◆ Record set
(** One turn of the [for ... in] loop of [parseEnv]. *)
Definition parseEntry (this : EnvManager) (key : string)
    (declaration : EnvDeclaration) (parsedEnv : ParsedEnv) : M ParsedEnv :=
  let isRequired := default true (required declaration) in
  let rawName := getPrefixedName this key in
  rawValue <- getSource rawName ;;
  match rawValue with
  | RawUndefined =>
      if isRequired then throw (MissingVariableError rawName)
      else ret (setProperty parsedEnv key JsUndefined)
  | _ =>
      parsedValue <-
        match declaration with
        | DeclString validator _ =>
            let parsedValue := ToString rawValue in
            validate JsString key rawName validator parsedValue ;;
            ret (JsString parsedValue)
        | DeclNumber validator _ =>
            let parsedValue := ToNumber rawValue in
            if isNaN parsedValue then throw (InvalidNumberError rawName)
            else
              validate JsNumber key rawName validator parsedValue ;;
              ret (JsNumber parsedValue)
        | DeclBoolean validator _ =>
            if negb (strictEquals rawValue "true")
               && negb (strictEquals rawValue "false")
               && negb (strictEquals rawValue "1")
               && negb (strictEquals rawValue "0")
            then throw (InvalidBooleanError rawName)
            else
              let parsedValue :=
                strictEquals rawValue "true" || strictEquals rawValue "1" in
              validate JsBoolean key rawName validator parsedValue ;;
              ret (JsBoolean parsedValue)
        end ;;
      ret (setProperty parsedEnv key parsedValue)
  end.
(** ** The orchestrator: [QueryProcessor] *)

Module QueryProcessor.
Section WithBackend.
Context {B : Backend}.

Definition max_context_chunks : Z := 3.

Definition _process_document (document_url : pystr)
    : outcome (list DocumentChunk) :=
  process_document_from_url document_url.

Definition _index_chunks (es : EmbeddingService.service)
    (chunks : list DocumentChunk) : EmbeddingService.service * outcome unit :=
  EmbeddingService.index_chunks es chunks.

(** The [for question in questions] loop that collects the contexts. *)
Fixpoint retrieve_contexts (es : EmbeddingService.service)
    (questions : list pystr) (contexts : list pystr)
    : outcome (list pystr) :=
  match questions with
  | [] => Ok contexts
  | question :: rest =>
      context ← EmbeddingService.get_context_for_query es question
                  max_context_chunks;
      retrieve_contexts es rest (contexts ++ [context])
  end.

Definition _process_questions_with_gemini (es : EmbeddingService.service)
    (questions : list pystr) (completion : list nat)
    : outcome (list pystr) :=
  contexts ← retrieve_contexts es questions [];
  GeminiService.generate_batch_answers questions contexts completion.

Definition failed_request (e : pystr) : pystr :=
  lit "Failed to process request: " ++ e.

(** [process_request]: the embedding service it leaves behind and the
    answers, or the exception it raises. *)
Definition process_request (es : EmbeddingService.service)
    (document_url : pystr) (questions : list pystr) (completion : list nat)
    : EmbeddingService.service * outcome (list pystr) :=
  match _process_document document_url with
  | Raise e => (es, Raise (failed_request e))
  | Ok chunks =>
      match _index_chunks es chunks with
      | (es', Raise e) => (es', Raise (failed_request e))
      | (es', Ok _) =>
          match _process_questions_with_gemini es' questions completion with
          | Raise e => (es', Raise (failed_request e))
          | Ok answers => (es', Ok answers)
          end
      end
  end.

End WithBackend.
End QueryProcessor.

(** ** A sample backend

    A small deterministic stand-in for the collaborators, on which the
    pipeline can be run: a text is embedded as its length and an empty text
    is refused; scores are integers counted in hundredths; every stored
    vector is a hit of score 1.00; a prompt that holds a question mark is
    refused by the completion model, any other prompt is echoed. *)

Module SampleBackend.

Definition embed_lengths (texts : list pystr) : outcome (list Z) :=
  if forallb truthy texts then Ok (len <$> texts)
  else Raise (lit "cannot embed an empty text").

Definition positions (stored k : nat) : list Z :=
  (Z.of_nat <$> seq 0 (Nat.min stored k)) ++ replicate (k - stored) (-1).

◆ Assignment
If a line comes after the one containing "Module QueryProcessor.", leave it out; set down every line of the data before it, and that line itself, exactly.

◆ Response
(** One turn of the [for ... in] loop of [parseEnv]. *)
Definition parseEntry (this : EnvManager) (key : string)
    (declaration : EnvDeclaration) (parsedEnv : ParsedEnv) : M ParsedEnv :=
  let isRequired := default true (required declaration) in
  let rawName := getPrefixedName this key in
  rawValue <- getSource rawName ;;
  match rawValue with
  | RawUndefined =>
      if isRequired then throw (MissingVariableError rawName)
      else ret (setProperty parsedEnv key JsUndefined)
  | _ =>
      parsedValue <-
        match declaration with
        | DeclString validator _ =>
            let parsedValue := ToString rawValue in
            validate JsString key rawName validator parsedValue ;;
            ret (JsString parsedValue)
        | DeclNumber validator _ =>
            let parsedValue := ToNumber rawValue in
            if isNaN parsedValue then throw (InvalidNumberError rawName)
            else
              validate JsNumber key rawName validator parsedValue ;;
              ret (JsNumber parsedValue)
        | DeclBoolean validator _ =>
            if negb (strictEquals rawValue "true")
               && negb (strictEquals rawValue "false")
               && negb (strictEquals rawValue "1")
               && negb (strictEquals rawValue "0")
            then throw (InvalidBooleanError rawName)
            else
              let parsedValue :=
                strictEquals rawValue "true" || strictEquals rawValue "1" in
              validate JsBoolean key rawName validator parsedValue ;;
              ret (JsBoolean parsedValue)
        end ;;
      ret (setProperty parsedEnv key parsedValue)
  end.
(** ** The orchestrator: [QueryProcessor] *)

Module QueryProcessor.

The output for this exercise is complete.